Over the past several weeks, I’ve been revisiting Bhujangasana (cobra pose). I don’t know how many countless times I’ve done “plank – chatturanga – updog – downdog” without really thinking about it. I would always go for Urdhva Mukha (updog) instead of Bhujangasana because I thought it was the more advanced asana. But this automatically generates the thought that Bhujangasana is somehow lesser than Urdhva Mukha.
We dismiss Bhujangasana to be a stepping-stone to something better and we really just want to do the more difficult asana. We think that if we can do the more difficult one, then we are “getting better” at yoga. But, as my teachers have taught me, Bhujangasana is not lesser than Urdhva Mukha. In fact, learning and integrating the key actions of Bhujangasana into your practice will advance your backbend practice, and dare I say, your arm balances as well. Shocking, isn’t it?

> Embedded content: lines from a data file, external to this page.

(* ===== verification/EspRuntime.v ===== *)
(** * The runtime of a noob: esp/common/src/core/noob_runtime_core.cpp

    The native functions every noob has, the boot self test
    (noob_self_test.cpp), the line transport (noob_stream_transport.cpp) and the
    cooperative loop: a bounded slice of the byte-code machine, one tick of
    every background service, one frame of every transport. *)
From S2P Require Import Prelude CLib EspRecord EspRegistry EspVm EspProgram EspSequence EspThreads EspDispatch.

Open Scope Z_scope.

Module EspRuntime.
Import EspRecord EspRegistry EspVm EspProgram EspSequence EspThreads EspDispatch.

(** ** The line transport *)

Record StreamTransport := Port { available : bytes; input_ : bytes; maximumLine_ : nat; written : bytes }.

(** Read what is available up to the next complete line. *)
Fixpoint receive_loop (maximum : nat) (avail input : bytes) : option bytes * bytes * bytes :=
  match avail with
  | [] => (None, [], input)
  | c :: avail' =>
      if (c =? NL) || (c =? CR) then
        match input with
        | [] => receive_loop maximum avail' []
        | _ => (Some input, avail', [])
        end
      else if (length input <? maximum)%nat then receive_loop maximum avail' (input ++ [c])
      else receive_loop maximum avail' []
  end.

Definition receive (p : StreamTransport) : option bytes * StreamTransport :=
  let '(message, rest, input) := receive_loop (maximumLine_ p) (available p) (input_ p) in
  (message, Port rest input (maximumLine_ p) (written p)).

Definition send (message : bytes) (p : StreamTransport) : StreamTransport :=
  Port (available p) (input_ p) (maximumLine_ p) (written p ++ message ++ [CR; NL]).

(** ** The boot self test *)

Inductive check_state := UNTESTED | CHECK_READY | FAILED | PENDING | NOT_AVAILABLE.

Record Check := MkCheck { check_name : bytes; check_result : check_state }.

Record Probe := MkProbe {
  probe_name : bytes; probe_id : Z; probe_arguments : list Z; probe_attempts : Z; probe_tried : Z;
  probe_retryMs : Z; probe_pendingOnFailure : bool; probe_ascii : bytes }.

Record NoobSelfTest := SelfTest {
  checks_ : list Check; finished_ : bool; eventPending_ : bool; probes_ : list Probe; nextProbe_ : nat;
  nextProbeAt_ : Z; planReady_ : bool }.

Definition self_test_init : NoobSelfTest := SelfTest [] false false [] 0 3000 false.

Definition MAX_CHECKS : nat := 64.
Definition MAX_PROBES : nat := 40.
Definition CHECK_NAME : nat := 40.

Fixpoint update_check (nm : bytes) (st : check_state) (l : list Check) : option (list Check) :=
  match l with
  | [] => None
  | c :: l' => if bytes_eqb (check_name c) nm then Some (MkCheck nm st :: l')
               else match update_check nm st l' with Some l'' => Some (c :: l'') | None => None end
  end.

Definition set_checks (l : list Check) (t : NoobSelfTest) : NoobSelfTest :=
  SelfTest l (finished_ t) (eventPending_ t) (probes_ t) (nextProbe_ t) (nextProbeAt_ t) (planReady_ t).

Definition self_record (nm : bytes) (st : check_state) (t : NoobSelfTest) : bool * NoobSelfTest :=
  if (length nm =? 0)%nat || (CHECK_NAME <=? length nm)%nat then (false, t)
  else match update_check nm st (checks_ t) with
       | Some l => (true, set_checks l t)
       | None => if (length (checks_ t) =? MAX_CHECKS)%nat then (false, t)
                 else (true, set_checks (checks_ t ++ [MkCheck nm st]) t)
       end.

Definition addProbe (nm : bytes) (i : Z) (args : list Z) (attempts retryMs : Z) (pendingOnFailure : bool)
    (ascii : bytes) (t : NoobSelfTest) : bool * NoobSelfTest :=
  if (length (probes_ t) =? MAX_PROBES)%nat || (4 <? length args)%nat || (attempts =? 0) || (3 <? attempts)
     || (60000 <? retryMs) || (128 <? length ascii)%nat
  then (false, t)
  else match self_record nm PENDING t with
       | (false, t') => (false, t')
       | (true, t') =>
           (true, SelfTest (checks_ t') (finished_ t') (eventPending_ t')
                    (probes_ t' ++ [MkProbe nm i args attempts 0 retryMs pendingOnFailure ascii])
                    (nextProbe_ t') (nextProbeAt_ t') (planReady_ t'))
       end.

Definition self_finish (t : NoobSelfTest) : NoobSelfTest :=
  SelfTest (checks_ t) (finished_ t) (eventPending_ t) (probes_ t) (nextProbe_ t) (nextProbeAt_ t) true.

Definition state_text (s : check_state) : bytes :=
  match s with
  | UNTESTED => str "untested" | CHECK_READY => str "ready" | FAILED => str "failed" | PENDING => str "pending"
  | NOT_AVAILABLE => str "disabled"
  end.

Definition same_state (a b : check_state) : bool :=
  match a, b with
  | UNTESTED, UNTESTED | CHECK_READY, CHECK_READY | FAILED, FAILED | PENDING, PENDING | NOT_AVAILABLE, NOT_AVAILABLE => true
  | _, _ => false
  end.

Definition total (s : check_state) (t : NoobSelfTest) : Z :=
  Z.of_nat (length (List.filter (fun c => same_state (check_result c) s) (checks_ t))).

(** A device holds the self test. *)
Class HasSelfTest (S : Type) := { self_of : S -> NoobSelfTest; put_self : NoobSelfTest -> S -> S }.

Definition report_fields (t : NoobSelfTest) (boot_ms : Z) : list (bytes * Z) :=
  [(str "value", total FAILED t); (str "ready", total CHECK_READY t); (str "pending", total PENDING t);
   (str "untested", total UNTESTED t); (str "disabled", total NOT_AVAILABLE t); (str "boot_ms", i32 boot_ms)].

Definition report_record (t : NoobSelfTest) (boot_ms : Z) : NoobRecord :=
  fold_left (fun r f => (EspRecord.add r f.1 f.2).2) (report_fields t boot_ms) empty_record.

Definition report_detail (t : NoobSelfTest) : bytes :=
  str "scope=boot_init complete=" ++ bool_text (finished_ t) ++ str " checks="
  ++ comma_join (map (fun c => check_name c ++ str ":" ++ state_text (check_result c)) (checks_ t)).

Section runtime.
Context {S : Type} `{HasSequence S} `{!HasEpoch S} `{!HasSelfTest S}.

Definition upd_self (f : NoobSelfTest -> NoobSelfTest) : st S unit := modify (fun s => put_self (f (self_of s)) s).

Definition self_call (arguments : list Z) : st S NativeResult :=
  match arguments with
  | [] => t ← gets self_of;
          now ← millis;
          mret (Result true (total FAILED t) (report_detail t) (report_record t now))
  | _ => mret (failure (str "usage: no arguments"))
  end.

(** ** The native functions of every noob *)

Definition numeric (f : list Z -> st S NativeResult) : NoobFunction S := NumericFunctionAdapter f.

Definition self_test_function : NoobFunction S :=
  base_function true false self_call (fun _ => mret (failure (str "text call unsupported"))).

(** In the order of registration; [known] is what SEQUENCE_SET sees of the
    registry. *)
Definition common_functions {T} (known : NativeRegistry (S := T)) : list (NativeEntry (S := S)) :=
  [Entry 1 (str "TIME_NOW") (numeric time_now); Entry 2 (str "TIME_RESET") (numeric time_reset);
   Entry 13 (str "SELF_TEST") self_test_function; Entry 3 (str "SEQUENCE_SET") (configurationFunction known);
   Entry 4 (str "SEQUENCE_START") (numeric start); Entry 5 (str "SEQUENCE_STOP") (numeric EspSequence.stop);
   Entry 6 (str "SEQUENCE_STATUS") (numeric EspSequence.status); Entry 7 (str "SEQUENCE_CLEAR") (numeric EspSequence.clear);
   Entry 8 (str "SEQUENCE_POP") (numeric EspSequence.pop); Entry 9 (str "SEQUENCE_QUEUE_SIZE") (numeric queueSize);
   Entry 10 (str "SEQUENCE_QUEUE_CLEAR") (numeric clearQueue); Entry 11 (str "SEQUENCE_BUSY") (numeric EspSequence.busy);
   Entry 12 (str "SEQUENCE_FIELD") (numeric field)].

(** Register functions one after the other. *)
Definition register_all (entries : list (NativeEntry (S := S))) (r : NativeRegistry (S := S)) : NativeRegistry :=
  fold_left (fun r e => (EspRegistry.add (id e) (name e) (implementation e) r).2) entries r.

Definition common_natives {T} (known : NativeRegistry (S := T)) : NativeRegistry := register_all (common_functions known) [].

Definition common_capabilities : list bytes :=
  fold_left (fun l c => (capability_add l c).2)
    [str "BOOT_SELF_TEST"; str "TIME_MONOTONIC"; str "THREAD_VM"; str "SEQUENCES"; str "NATIVE_ASCII"] [].

(** ** The self test's tick *)

Context (natives : NativeRegistry (S := S)).

Definition probe_outcome (r : NativeResult) (found retry : bool) (p : Probe) : check_state :=
  if ok r then CHECK_READY else if negb found then NOT_AVAILABLE
  else if retry || probe_pendingOnFailure p then PENDING else FAILED.

Definition set_tried (n : Z) (p : Probe) : Probe :=
  MkProbe (probe_name p) (probe_id p) (probe_arguments p) (probe_attempts p) n (probe_retryMs p)
    (probe_pendingOnFailure p) (probe_ascii p).

Definition set_probe (k : nat) (p : Probe) (t : NoobSelfTest) : NoobSelfTest :=
  SelfTest (checks_ t) (finished_ t) (eventPending_ t) (<[k := p]> (probes_ t)) (nextProbe_ t) (nextProbeAt_ t) (planReady_ t).
Definition set_schedule (at_ : Z) (next : nat) (t : NoobSelfTest) : NoobSelfTest :=
  SelfTest (checks_ t) (finished_ t) (eventPending_ t) (probes_ t) next at_ (planReady_ t).
Definition set_flags (finished pending : bool) (t : NoobSelfTest) : NoobSelfTest :=
  SelfTest (checks_ t) finished pending (probes_ t) (nextProbe_ t) (nextProbeAt_ t) (planReady_ t).

(** Run the next probe once. *)
Definition run_probe (k : nat) (p : Probe) : st S bytes :=
  r ← (match find_id natives (probe_id p) with
       | Some e => r ← callMixed e (probe_arguments p) (probe_ascii p); mret (r, true)
       | None => mret (failure (str "function disabled"), false)
       end);
  let '(res, found) := r : NativeResult * bool in
  let tried := (probe_tried p + 1) mod 256 in
  let retry := negb (ok res) && found && (tried <? probe_attempts p) in
  upd_self (set_probe k (set_tried tried p)) ;;
  upd_self (fun t => (self_record (probe_name p) (probe_outcome res found retry p) t).2) ;;
  now ← millis;
  upd_self (fun t => set_schedule (u32 (now + (if retry then probe_retryMs p else 0)))
                       (if retry then nextProbe_ t else nextProbe_ t + 1)%nat t) ;;
  mret (str "NRP/1 0 EVENT SELF_TEST_PROBE name=" ++ probe_name p ++ str " ok=" ++ bool_text (ok res)
        ++ str " attempt=" ++ print_nat tried ++ str " retry=" ++ bool_text retry ++ str " detail=" ++ detail res).

(** Send the report that is pending. *)
Definition self_report : st S (option bytes) :=
  pending ← gets (fun s => eventPending_ (self_of s));
  if negb pending then mret None
  else
  upd_self (fun t => set_flags (finished_ t) false t) ;;
  r ← self_call [];
  mret (Some (str "NRP/1 0 EVENT SELF_TEST failures=" ++ print_int (value r) ++ str " " ++ detail r)).

Definition self_tick : st S (option bytes) :=
  t ← gets self_of;
  due ← (if planReady_ t && negb (finished_ t)
         then now ← millis; mret (negb (i32 (u32 (now - nextProbeAt_ t)) <? 0)) else mret false);
  if negb due then self_report
  else match probes_ t !! nextProbe_ t with
       | None => upd_self (set_flags true true) ;; self_report
       | Some p => e ← run_probe (nextProbe_ t) p; mret (Some e)
       end.

(** ** The loop *)

(** A transport of the runtime: any way to receive and send frames. *)
Record NoobTransport := Transport { tr_receive : st S (option bytes); tr_send : bytes -> st S unit }.

Context (noobName firmwareVersion : bytes) (capabilities : list bytes) (lifecycle : option (NoobVmLifecycle S)).

Definition VM_BUDGET : nat := 32.

(** One service: its event goes to every transport. *)
Definition run_service (transports : list NoobTransport) (service : st S (option bytes)) : st S unit :=
  event ← service;
  match event with
  | None | Some [] => mret tt
  | Some e => for_each (fun t => tr_send t e) transports
  end.

(** The reply to a frame. *)
Definition answer_frame (frame : bytes) : st S bytes :=
  match parse frame with
  | (request, Some error) =>
      mret (fail_reply (match requestId request with [] => str "-" | rid => rid end) (str "BAD_FRAME") error)
  | (request, None) => dispatch natives noobName firmwareVersion capabilities lifecycle request
  end.

(** One transport: at most one frame, answered on the same transport. *)
Definition run_transport (t : NoobTransport) : st S unit :=
  frame ← tr_receive t;
  match frame with
  | None => mret tt
  | Some f => reply ← answer_frame f; tr_send t reply
  end.

Definition runtime_loop (services : list (st S (option bytes))) (transports : list NoobTransport) : st S unit :=
  tick natives VM_BUDGET ;;
  for_each (run_service transports) services ;;
  for_each run_transport transports.

(** The services the constructor adds, in order. *)
Definition common_services : list (st S (option bytes)) := [self_tick; sequence_tick natives].
End runtime.
End EspRuntime.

So, from the pinky toes on up, here are some things to think about in Bhujangasana:
- Press the pinky toes down into the mat and activate the calves and the shins while keeping the ankles straight. This helps you find your inner thighs so that you rotate them towards the midline.
- Lengthen your tailbone to your heels, relax your booty when you rise so that you don’t crunch into the lower back.
- Spread the fingers wide apart and press the base of the thumb, base of the first finger, and knuckle of the first finger into the floor.
- Check that your elbows are going straight back,not out to the sides.
- Lift from the back of the heart, not with the chin or by cranking into the lower back.
- Keep a little bend in the arms so that you actually feel them working.
- Press the forearms towards each other while opening the chest and roll the shoulders down the back and press them into the midline.
When you activate and lift from the places that are meant to strengthen and open, this will feel like the “harder” asana. Bhujangasana has been an enlightening teacher for me. My backbends have felt lighter and my arm balances more stable all because Bhujangasana has taught my body where to be strong and where to release.
Going back to the basics and relearning key actions with the awareness of where you’ve been is how we advance in any movement-based practice (whether its yoga, dance, sports, etc.). We don’t advance in a straight line, we advance in a spiral – you return to the basics with a higher base of knowledge then the last time you were there. Now you can understand the movement better and can go deeper. That’s how we “get better”.